Application of SOM technique for extreme rainfall forecasting during the Spring season in the Northern Vietnam delta region
Abstract
Extreme rainfall events pose significant challenges to disaster management, particularly in the densely populated Northern Vietnam delta region. This study aims to improve the forecasting skills of extreme rainfall events through the use of Self-Organizing Maps (SOM) and K-means clustering. Atmospheric data from ERA5 was used to train the SOM, while global forecasting system (GFS) products were utilized to test extreme rainfall predictions. The threshold for extreme rainfall was defined as 22.3 mm/day, corresponding to 90 % of cumulative probability.

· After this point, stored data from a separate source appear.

(* ===== verification/JsonSax.v ===== *)
(** * JsonSax: the callback parser ([libx/x/json/json_sax.c])

    The same recursive descent as the DOM parser, with a callback per token
    instead of a node.  A callback maps the context to a result and a context;
    any result but 0 stops the parser.  The fields [error] and [depth] are
    written and never read, and are left out. *)

From S2P Require Import Prelude Decimal Arena JsonTok Json JsonPrint JsonText JsonRound JsonSafe.

Section sax.
Context {D : Type} `{!CDouble D} {C : Type}.

Record xJsonSaxHandler := Handler {
  on_null : C -> Z * C;
  on_bool : Z -> C -> Z * C;
  on_int : Z -> C -> Z * C;
  on_double : D -> C -> Z * C;
  on_string : list Z -> C -> Z * C;
  on_key : list Z -> C -> Z * C;
  on_array_begin : C -> Z * C;
  on_array_end : C -> Z * C;
  on_object_begin : C -> Z * C;
  on_object_end : C -> Z * C;
}.

Record xJsonSax_ := Sax {
  s_cur : list Z;
  s_arena : xArena;
  s_ctx : C;
}.

Definition with_cur (cur : list Z) (s : xJsonSax_) : xJsonSax_ := Sax cur (s_arena s) (s_ctx s).

Definition call (cb : C -> Z * C) (s : xJsonSax_) : Z * xJsonSax_ :=
  let '(r, ctx) := cb (s_ctx s) in (r, Sax (s_cur s) (s_arena s) ctx).

Context (h : xJsonSaxHandler).

Definition xjson_sax_string_ (s : xJsonSax_) : ub (Z * xJsonSax_) :=
  x ← xjson_tok_string (s_cur s) (s_arena s);
  match x with
  | None => Some ((-1)%Z, s)
  | Some (str, cur, a) => Some (call (on_string h str) (Sax cur a (s_ctx s)))
  end.

Definition xjson_sax_number_ (after : list Z) (s : xJsonSax_) : ub (Z * xJsonSax_) :=
  x ← xjson_tok_number after (s_cur s);
  match x with
  | None => Some ((-1)%Z, s)
  | Some (NumDouble d, cur) => Some (call (on_double h d) (with_cur cur s))
  | Some (NumInt z, cur) => Some (call (on_int h z) (with_cur cur s))
  end.

Definition xjson_sax_literal (lit : list Z) (cb : C -> Z * C) (s : xJsonSax_) : ub (Z * xJsonSax_) :=
  match xjson_tok_match (s_cur s) lit with
  | (true, cur) => Some (call cb (with_cur cur s))
  | (false, cur) => Some ((-1)%Z, with_cur cur s)
  end.

(** The loops pass a negative result on as -1. *)
Fixpoint xjson_sax_value_ (fuel : nat) (after : list Z) (s : xJsonSax_) : ub (Z * xJsonSax_) :=
  match fuel with
  | 0 => None
  | S fuel =>
      let cur := xjson_tok_skip_ws (s_cur s) in
      let s := with_cur cur s in
      match cur with
      | [] => Some ((-1)%Z, s)
      | c :: rest =>
          if (c =? QUOTE)%Z then xjson_sax_string_ s
          else if (c =? 123)%Z then
            let '(r, s) := call (on_object_begin h) (with_cur rest s) in
            if negb (r =? 0)%Z then Some (r, s) else
            match xjson_tok_match (s_cur s) [125%Z] with
            | (true, cur) => Some (call (on_object_end h) (with_cur cur s))
            | (false, cur) => xjson_sax_object_ fuel after (with_cur cur s)
            end
          else if (c =? 91)%Z then
            let '(r, s) := call (on_array_begin h) (with_cur rest s) in
            if negb (r =? 0)%Z then Some (r, s) else
            match xjson_tok_match (s_cur s) [93%Z] with
            | (true, cur) => Some (call (on_array_end h) (with_cur cur s))
            | (false, cur) => xjson_sax_array_ fuel after (with_cur cur s)
            end
          else if (c =? 116)%Z then xjson_sax_literal lit_true (on_bool h 1) s
          else if (c =? 102)%Z then xjson_sax_literal lit_false (on_bool h 0) s
          else if (c =? 110)%Z then xjson_sax_literal lit_null (on_null h) s
          else if (c =? 45)%Z || is_digit c then xjson_sax_number_ after s
          else Some ((-1)%Z, s)
      end
  end
with xjson_sax_array_ (fuel : nat) (after : list Z) (s : xJsonSax_) : ub (Z * xJsonSax_) :=
  match fuel with
  | 0 => None
  | S fuel =>
      '(r, s) ← xjson_sax_value_ fuel after s;
      if negb (r =? 0)%Z then Some (if (r <? 0)%Z then (-1)%Z else r, s) else
      match xjson_tok_match (s_cur s) [93%Z] with
      | (true, cur) => Some (call (on_array_end h) (with_cur cur s))
      | (false, cur) =>
          match xjson_tok_match cur [44%Z] with
          | (true, cur) => xjson_sax_array_ fuel after (with_cur cur s)
          | (false, cur) => Some ((-1)%Z, with_cur cur s)
          end
      end
  end
with xjson_sax_object_ (fuel : nat) (after : list Z) (s : xJsonSax_) : ub (Z * xJsonSax_) :=
  match fuel with
  | 0 => None
  | S fuel =>
      x ← xjson_tok_string (s_cur s) (s_arena s);
      match x with
      | None => Some ((-1)%Z, s)
      | Some (key, cur, a) =>
          match xjson_tok_match cur [58%Z] with
          | (false, cur) => Some ((-1)%Z, Sax cur a (s_ctx s))
          | (true, cur) =>
              let '(r, s) := call (on_key h key) (Sax cur a (s_ctx s)) in
              if negb (r =? 0)%Z then Some (r, s) else
              '(r, s) ← xjson_sax_value_ fuel after s;
              if negb (r =? 0)%Z then Some (if (r <? 0)%Z then (-1)%Z else r, s) else
              match xjson_tok_match (s_cur s) [125%Z] with
              | (true, cur) => Some (call (on_object_end h) (with_cur cur s))
              | (false, cur) =>
                  match xjson_tok_match cur [44%Z] with
                  | (true, cur) => xjson_sax_object_ fuel after (with_cur cur s)
                  | (false, cur) => Some ((-1)%Z, with_cur cur s)
                  end
              end
          end
      end
  end.

(** The result and the context at the end. *)
Definition xJsonSaxParse (malloc : Z -> option Z) (alloc : oracle) (json : option (list Z)) (len : nat) (ctx : C)
    : ub (Z * C) :=
  match json with
  | None => Some ((-1)%Z, ctx)
  | Some mem =>
      if decide (len = 0) then Some ((-1)%Z, ctx) else
      if decide (length mem < len) then None else
      match xArenaCreate malloc alloc 4096 with
      | None => Some ((-1)%Z, ctx)
      | Some a =>
          '(r, s) ← xjson_sax_value_ (json_parse_fuel len) (drop len mem) (Sax (take len mem) a ctx);
          match xjson_tok_skip_ws (s_cur s) with
          | _ :: _ => Some (if (r =? 0)%Z then (-1)%Z else r, s_ctx s)
          | [] => Some (r, s_ctx s)
          end
      end
  end.

(** ** The callbacks a document stands for *)

Inductive event :=
  | EvNull
  | EvBool (b : Z)
  | EvInt (z : Z)
  | EvDouble (d : D)
  | EvString (s : list Z)
  | EvKey (s : list Z)
  | EvArrayBegin
  | EvArrayEnd
  | EvObjectBegin
  | EvObjectEnd.

Definition handle (e : event) : C -> Z * C :=
  match e with
  | EvNull => on_null h
  | EvBool b => on_bool h b
  | EvInt z => on_int h z
  | EvDouble d => on_double h d
  | EvString s => on_string h s
  | EvKey s => on_key h s
  | EvArrayBegin => on_array_begin h
  | EvArrayEnd => on_array_end h
  | EvObjectBegin => on_object_begin h
  | EvObjectEnd => on_object_end h
  end.

(** In document order. *)
Fixpoint events (n : xJson_ D) : list event :=
  match n with Node _ v =>
    match v with
    | VNull => [EvNull]
    | VBool b => [EvBool b]
    | VInt z => [EvInt z]
    | VDouble d => [EvDouble d]
    | VString s => [EvString s]
    | VArray c => EvArrayBegin :: (c ≫= events) ++ [EvArrayEnd]
    | VObject c => EvObjectBegin :: (c ≫= fun x => EvKey (default [] (m_key (meta x))) :: events x) ++ [EvObjectEnd]
    end
  end.

(** The callbacks in order, up to the first that does not return 0. *)
Fixpoint run_events (evs : list event) (ctx : C) : Z * C :=
  match evs with
  | [] => (0%Z, ctx)
  | e :: evs =>
      let '(r, ctx) := handle e ctx in
      if (r =? 0)%Z then run_events evs ctx else (r, ctx)
  end.

Lemma run_events_app l1 l2 ctx :
  run_events (l1 ++ l2) ctx =
    let '(r, ctx) := run_events l1 ctx in if (r =? 0)%Z then run_events l2 ctx else (r, ctx).
Proof.
  revert ctx. induction l1 as [|e l1 IH]; intros ctx; [done|]. cbn [app run_events].
  destruct (handle e ctx) as [r ctx']. destruct (r =? 0)%Z eqn:E; [apply IH|]. by rewrite E.
Qed.

(** ** The two parsers side by side *)

(** An arena that grants what the other one grants. *)
Definition arena_le (b a : xArena) : Prop :=
  arena16 a /\ arena16 b /\ (used b <= used a)%Z /\ (capacity a <= capacity b)%Z.

Lemma arena_le_alloc b a size p a' :
  arena_le b a -> (0 <= size < 2 ^ 62)%Z -> xArenaAlloc a size = Some (p, a') ->
  arena_le b a' /\ exists q b', xArenaAlloc b size = Some (q, b') /\ arena_le b' a'.
Proof.
  intros (Ha & Hb & Hu & Hc) Hs E. pose proof (xArenaAlloc_used a size Ha Hs) as Ea.
  pose proof (xArenaAlloc_used b size Hb Hs) as Eb. rewrite E in Ea. cbn [fmap option_fmap option_map snd] in Ea.
  cbv zeta in Ea, Eb. destruct (Z.ltb_spec (capacity a) (pad16 (used a) + size)); [done|]. injection Ea as ->.
  pose proof (pad16_bounds (used a)). pose proof (pad16_bounds (used b)).
  assert (pad16 (used b) <= pad16 (used a))%Z.
  { apply (align_up_least (used b) 16 (pad16 (used a))); [lia|lia|]. by apply (align_up_bounds (used a) 16). }
  assert (0 <= used b)%Z by (destruct Hb as ((? & ?) & _); unfold used; lia).
  assert (arena16 (at_used a (pad16 (used a) + size))) by (apply arena16_at_used; [done|lia]).
  split; [split; [done|]; split; [done|]; split; [rewrite used_at_used; lia|exact Hc]|].
  rewrite (proj2 (Z.ltb_ge _ _)) in Eb by lia.
  destruct (xArenaAlloc b size) as [[q b']|]; [|done]. injection Eb as ->. exists q. eexists. split; [done|].
  split; [done|]. split; [apply arena16_at_used; [done|lia]|]. split; [|exact Hc]. rewrite !used_at_used. lia.
Qed.

Lemma tok_string_le b a cur s cur' a' :
  arena_le b a -> (Z.of_nat (length cur) < 2 ^ 61)%Z -> xjson_tok_string cur a = ok (s, cur', a') ->
  exists b', xjson_tok_string cur b = ok (s, cur', b') /\ arena_le b' a'.
Proof.
  intros Hle Hl E. destruct cur as [|q start]; [done|]. cbn [xjson_tok_string length] in *.
  destruct (negb _); [done|]. destruct (find_close start 0 false) as [[[len esc] t]|] eqn:Ef; [|done].
  destruct (find_close_inside _ _ _ _ _ _ Ef) as [_ Hlen].
  destruct (xArenaAlloc a (Z.of_nat len + 1)) as [[p a1]|] eqn:Ea; [|done].
  destruct (arena_le_alloc b a (Z.of_nat len + 1) p a1 Hle ltac:(lia) Ea) as (_ & q' & b1 & -> & Hle1).
  destruct (negb esc).
  - destruct (mem_read start 0 len) as [src|]; [|done]. cbn [mbind option_bind] in *.
    destruct (mem_write _ 0 src) as [buf|]; [|done]. cbn [mbind option_bind] in *.
    destruct (mem_set buf len 0%Z) as [buf'|]; [|done]. cbn [mbind option_bind] in *. injection E as <- <- <-. by eexists.
  - destruct (mem_read start 0 (len + 1)) as [src|]; [|done]. cbn [mbind option_bind] in *.
    destruct (unescape _ _) as [[[buf dst]|]|]; [|done..]. cbn [fbind] in *.
    destruct (mem_set buf dst 0%Z) as [buf'|]; [|done]. cbn [mbind option_bind] in *. injection E as <- <- <-. by eexists.
Qed.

Four synoptic patterns responsible for extreme rainfall during the spring season were classified using objective pattern recognition techniques from ERA5 data, including: (i) A low-pressure trough over Northern Vietnam combined with a low-level cyclonic circulation extending up to 1500 m; (ii) Cold air or an eastward-slanted cold air mass compressing a low-pressure trough, combined with a low-level cyclonic circulation up to 1500 m; (iii) Wind convergence from the surface to 5000 m; (iv) Cold air accompanied by a strong surface front, combined with a high-altitude subtropical jet stream (500 mb); (v) Tropical cyclones. The SOM method was applied to bias-correct GFS 1 - 3 day lead forecasts, showing improved forecast accuracy, especially when the mean distance index (mdj) was less than 2.5. These results demonstrate the potential of SOM in enhancing the quality of short-term extreme rainfall forecasts.